- **EXERCISE DIRECTIONS**
Of the lines in the listing below, count those containing "answer". Provide the count and nothing else.

- **TASK MATERIAL**

(** An answer of the route that reports a failure: its status is not ok,
    and its body has the one field [error], holding a truthy message as
    [JSON.stringify] wrote it; what was written is falsy exactly when the
    message is an infinity. *)
Definition reports_failure (answer : Response) : Prop :=
  ok (status answer) = false /\
  exists message,
    truthy (Some message) = true /\
    body answer = error_body (JSON_stringify message) /\
    (truthy (Some (JSON_stringify message)) = false <-> unwritable message).


(** A state in which a build awaits its fetch, after three ticks. *)
Definition awaiting_state : State :=
  fst (Chat.run initial
         [Change "a cabin"; Send 0 0; Tick (1 # 2); Tick (1 # 4); Tick (3 # 4)]).

(** A state in which the body of an ok response with no time is awaited. *)
Definition timeless_state : State :=
  fst (Chat.run initial
         [Change "a cabin"; Send 0 0;
          FetchSettled 0
            (Responded 200 (Some (JObj [("blocks_placed", JNum (Finite 42))]))) 5]).

(** The later history keeps the earlier one: the messages that were there
    are still there, in order, with at most their card switched off, and
    some messages may have been added. *)
Definition keeps_history (before after : list Message) : Prop :=
  exists kept added,
    after = kept ++ added /\
    Forall2 (fun m m' =>
      without_card m' = without_card m /\
      (showFeedback m' = true -> showFeedback m = true)) before kept.

(** A page on which a build was started and the interval fired once,
    drawing 0.4. *)
Definition ticked_page : Page :=
  fst (step (fst (step (fst (step (mkPage initial NoItem)
    (Base (Change "a cabin")))) (Base (Send 0 0)))) (Base (Tick (2 # 5)))).

End Page.

(** * Numbers: what [JSON.stringify] writes, and how sums are rounded *)

Section NumberFacts.
Import Js.

(** Induction on a JSON value, through its items and its fields. *)
Lemma json_nested_ind (P : json -> Prop) :
  P JNull -> (forall b, P (JBool b)) -> (forall n, P (JNum n)) ->
  (forall s, P (JStr s)) ->
  (forall items, Forall P items -> P (JArr items)) ->
  (forall fields, Forall (fun kv => P (snd kv)) fields -> P (JObj fields)) ->
  forall v, P v.
Proof.
  intros Hnull Hbool Hnum Hstr Harr Hobj.
  fix IH 1. intros [| b | n | s | items | fields].
  - exact Hnull.
  - apply Hbool.
  - apply Hnum.
  - apply Hstr.
  - apply Harr. induction items as [| v items IHitems]; constructor;
      [apply IH | exact IHitems].
  - apply Hobj. induction fields as [| [k v] fields IHfields]; constructor;
      [apply IH | exact IHfields].
Qed.

(** A value is written as it is exactly when all its numbers are finite
    and none is the negative zero. *)
Lemma JSON_stringify_round_trips v :
  round_trips v = true <-> JSON_stringify v = v.
Proof.
  induction v as [| b | n | s | items IH | fields IH] using json_nested_ind;
    try (split; reflexivity).
  - destruct n; cbn; split; (reflexivity || discriminate).
  - cbn [round_trips JSON_stringify].
    assert (H : forallb round_trips items = true <-> map JSON_stringify items = items).
    { induction IH as [| v items Hv _ IHitems]; cbn; [tauto |].
      rewrite andb_true_iff, Hv, IHitems. split.
      - intros [-> ->]. reflexivity.
      - intros E. injection E as E1 E2. now split. }
    rewrite H. split; [now intros -> | intros E; now injection E].
  - cbn [round_trips JSON_stringify].
    assert (H : forallb (fun kv => round_trips (snd kv)) fields = true <->
                map (fun kv => (fst kv, JSON_stringify (snd kv))) fields = fields).
    { induction IH as [| [k v] fields Hv _ IHfields]; cbn; [tauto |].
      cbn in Hv. rewrite andb_true_iff, Hv, IHfields. split.
      - intros [-> ->]. reflexivity.
      - intros E. injection E as E1 E2. now split. }
    rewrite H. split; [now intros -> | intros E; now injection E].
Qed.

Lemma assoc_stringify k fields :
  assoc k (map (fun kv => (fst kv, JSON_stringify (snd kv))) fields) =
  option_map JSON_stringify (assoc k fields).
Proof.
  induction fields as [| [k' v] fields IH]; cbn; [reflexivity |].
  destruct (String.eqb k k'); [reflexivity | exact IH].
Qed.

- **THE COMPLETED TASK**
4